[[ SOURCE RECORDS open ]]

Lemma Join_stack r wo x : Filepath.normal r wo → wo ≠ [] → ∃ xo, Forall Filepath.simple xo ∧
  Filepath.Join [Filepath.render r wo; Filepath.Clean (String Filepath.slash x)] = Filepath.render r (xo ++ wo).
Proof.
  intros Hw Hne. destruct (Filepath.Clean_render (String Filepath.slash x)) as (xo & Hx & ->).
  change (Filepath.is_rooted (String Filepath.slash x)) with true in *.
  assert (Hsx : Forall Filepath.simple xo).
  { clear -Hx. remember true as b. induction Hx; subst; try done. constructor; auto. }
  exists xo. split; [done|]. unfold Filepath.dot_if_empty.
  pose proof (Filepath.render_nonempty true xo Hx (or_introl eq_refl)) as Hxn. apply String.eqb_neq in Hxn. rewrite Hxn.
  pose proof (Filepath.render_nonempty r wo Hw (or_intror Hne)) as Hwn. unfold Filepath.Join.
  destruct (String.eqb_spec (Filepath.render r wo) "") as [|_]; [done|].
  change (Strings.Join [?a; ?y] "/") with (a +:+ String Filepath.slash y).
  set (X := Filepath.render true xo). set (Y := Filepath.render r wo).
  assert (Hr : Filepath.is_rooted (Y +:+ String Filepath.slash X) = r).
  { rewrite <- (Filepath.rooted_render r wo Hw). fold Y. fold Y in Hwn. clearbody Y. by destruct Y. }
  assert (Hs : Filepath.clean_elems r (split_on Filepath.slash (Y +:+ String Filepath.slash X)) = xo ++ wo).
  { unfold Filepath.clean_elems. rewrite split_on_sep, foldl_app. unfold Y. rewrite Filepath.split_render by done.
    assert (Hg : ∀ l, Forall Filepath.simple l → foldl (Filepath.clean_step r) wo (rev l) = l ++ wo).
    { induction l as [|c l IH]; [done|]. intros [Hcs Hl]%Forall_cons. simpl. rewrite foldl_app, IH by done. simpl.
      by apply Filepath.clean_step_simple. }
    unfold X, Filepath.render. destruct (decide (xo = [])) as [->|Hx0]; [done|]. simpl append.
    change (String "/" ?y) with ("" +:+ String Filepath.slash y).
    rewrite split_on_sep. simpl. rewrite (split_on_join Filepath.slash); [by apply Hg| |].
    - by apply rev_ne.
    - by apply Forall_rev, (Filepath.normal_no_slash true). }
  unfold Filepath.Clean. rewrite Hr, Hs.
  destruct (String.eqb_spec (Filepath.render r (xo ++ wo)) "") as [E|_]; [|done].
  apply Filepath.render_nonempty in E; [done| |right; by destruct xo].
  clear -Hw Hsx. induction Hsx; [done|]. by constructor.
Qed.
Lemma stack_home root id : Filepath.simple id → Filepath.normal (Filepath.is_rooted root) ("workspace" :: id :: stack root).
Proof. intros Hid. constructor; [apply workspace_simple|]. constructor; [done|apply stack_normal]. Qed.
Lemma workspace_home root id : Filepath.simple id →
  under (home root id) (Filepath.Join [root; id; "workspace"]) = true ∧ Filepath.Dir (Filepath.Join [root; id; "workspace"]) = home root id.
Proof.
  intros Hid. destruct (home_render root id Hid) as [-> ->]. pose proof (stack_home root id Hid) as Hn. split.
  - by apply (render_under _ (id :: stack root) ["workspace"]).
  - by apply Dir_render; [|apply workspace_simple|].
Qed.
(** What [safePath] gives stays in the workspace, and its parent in the session's directory. *)
Lemma safePath_home root s rel p : Filepath.simple (s_ID s) → s_Workspace s = Filepath.Join [root; s_ID s; "workspace"] →
  safePath s rel = Ok p →
  under (s_Workspace s) p = true ∧ under (home root (s_ID s)) p = true ∧ under (home root (s_ID s)) (Filepath.Dir p) = true.
Proof.
  intros Hid Hw. unfold safePath. cbv zeta. destruct (negb _ && negb _) eqn:E; [done|]. intros Hp'.
  assert (Hp : Filepath.Join [s_Workspace s; Filepath.Clean ("/" +:+ TrimSpace rel)] = p) by congruence. clear Hp' E.
  change ("/" +:+ TrimSpace rel) with (String Filepath.slash (TrimSpace rel)) in *.
  destruct (workspace_home root (s_ID s) Hid) as [Hu Hd]. destruct (home_render root (s_ID s) Hid) as [Hh Hj].
  pose proof (stack_home root (s_ID s) Hid) as Hn. rewrite Hw in *. rewrite Hj in Hp |- *.
  destruct (Join_stack _ _ (TrimSpace rel) Hn) as (xo & Hx & Ex); [done|]. rewrite Ex in Hp. subst p.
  assert (Hl : ∀ l, Forall Filepath.simple l → Filepath.normal (Filepath.is_rooted root) (l ++ "workspace" :: s_ID s :: stack root)).
  { induction 1; [exact Hn|]. by constructor. }
  assert (Hws : ∀ l, Forall Filepath.simple l → under (home root (s_ID s))
    (Filepath.render (Filepath.is_rooted root) (l ++ "workspace" :: s_ID s :: stack root)) = true).
  { intros l H. eapply under_trans; [exact Hu|]. rewrite Hj. apply render_under; [by apply Hl|done]. }
  split; [by apply render_under; [apply Hl|]|]. split; [by apply Hws|].
  destruct xo as [|c xo]; cbn [app].
  - rewrite Dir_render, <- Hh; [apply under_refl|done|apply workspace_simple|done].
  - rewrite Dir_render; [|by apply (Hl (c :: xo))|by inversion Hx|by destruct xo]. apply Hws. by inversion Hx.
Qed.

[[ SOURCE RECORDS closed ]]

Would you print exactly, and only, the lines of the data above from the line with "under (s_Workspace s)" through the line with "assert (Hws : ∀", inclusive?

◆ ANSWER TO THE EXERCISE:
  under (s_Workspace s) p = true ∧ under (home root (s_ID s)) p = true ∧ under (home root (s_ID s)) (Filepath.Dir p) = true.
Proof.
  intros Hid Hw. unfold safePath. cbv zeta. destruct (negb _ && negb _) eqn:E; [done|]. intros Hp'.
  assert (Hp : Filepath.Join [s_Workspace s; Filepath.Clean ("/" +:+ TrimSpace rel)] = p) by congruence. clear Hp' E.
  change ("/" +:+ TrimSpace rel) with (String Filepath.slash (TrimSpace rel)) in *.
  destruct (workspace_home root (s_ID s) Hid) as [Hu Hd]. destruct (home_render root (s_ID s) Hid) as [Hh Hj].
  pose proof (stack_home root (s_ID s) Hid) as Hn. rewrite Hw in *. rewrite Hj in Hp |- *.
  destruct (Join_stack _ _ (TrimSpace rel) Hn) as (xo & Hx & Ex); [done|]. rewrite Ex in Hp. subst p.
  assert (Hl : ∀ l, Forall Filepath.simple l → Filepath.normal (Filepath.is_rooted root) (l ++ "workspace" :: s_ID s :: stack root)).
  { induction 1; [exact Hn|]. by constructor. }
  assert (Hws : ∀ l, Forall Filepath.simple l → under (home root (s_ID s))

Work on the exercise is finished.